Start of Material for the task

Lemma jcal_sdn_to_jewish_unfold (fuel : nat) (sdn : Z) :
  Jcal.SdnToJewish fuel sdn = jcal_sdn_to_jewish_body fuel sdn.
Proof.
  unfold Jcal.SdnToJewish, jcal_sdn_to_jewish_body.
  change Jcal.JEWISH_SDN_OFFSET with _JEWISH_SDN_OFFSET.
  destruct (sdn <=? _JEWISH_SDN_OFFSET); [reflexivity|].
  cbv zeta. generalize (sdn - _JEWISH_SDN_OFFSET) as x. intro x.
  replace_by (jcal_find_tishrei_molad fuel x).
  destruct (_find_nearby_tishrei_molad fuel x) as [[[c my] molad]|]; [|reflexivity].
  replace_by (jcal_tishrei1 my molad).
  change (Jcal.monthsInMetonicYear my) with (months_in_metonic_year my).
  replace_by (jcal_add_lunar_cycles molad (months_in_metonic_year my)).
  replace_by (jcal_tishrei1 ((my + 1) mod 19)
                (Molad.add_lunar_cycles molad (months_in_metonic_year my))).
  replace_by (jcal_last_months x (_get_first_day_of_year my molad)
                [(13, 30); (12, 60); (11, 89); (10, 119); (9, 148); (8, 178)] 0).
  change (Jcal.IsLeapYear (c * 19 + my)) with (is_leap_year (c * 19 + my)).
  replace_by (jcal_find_tishrei_molad fuel (molad_day molad - 365)).
  destruct (_find_nearby_tishrei_molad fuel (molad_day molad - 365))
    as [[[c2 my2] molad2]|]; [replace_by (jcal_tishrei1 my2 molad2)|];
    reflexivity.
Qed.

End of Material for the task

**Task brief**.
From the line containing "change (Jcal.IsLeapYear (c" to the final line of the entries, print every line exactly and nothing else.

**Answer section**.
  change (Jcal.IsLeapYear (c * 19 + my)) with (is_leap_year (c * 19 + my)).
  replace_by (jcal_find_tishrei_molad fuel (molad_day molad - 365)).
  destruct (_find_nearby_tishrei_molad fuel (molad_day molad - 365))
    as [[[c2 my2] molad2]|]; [replace_by (jcal_tishrei1 my2 molad2)|];
    reflexivity.
Qed.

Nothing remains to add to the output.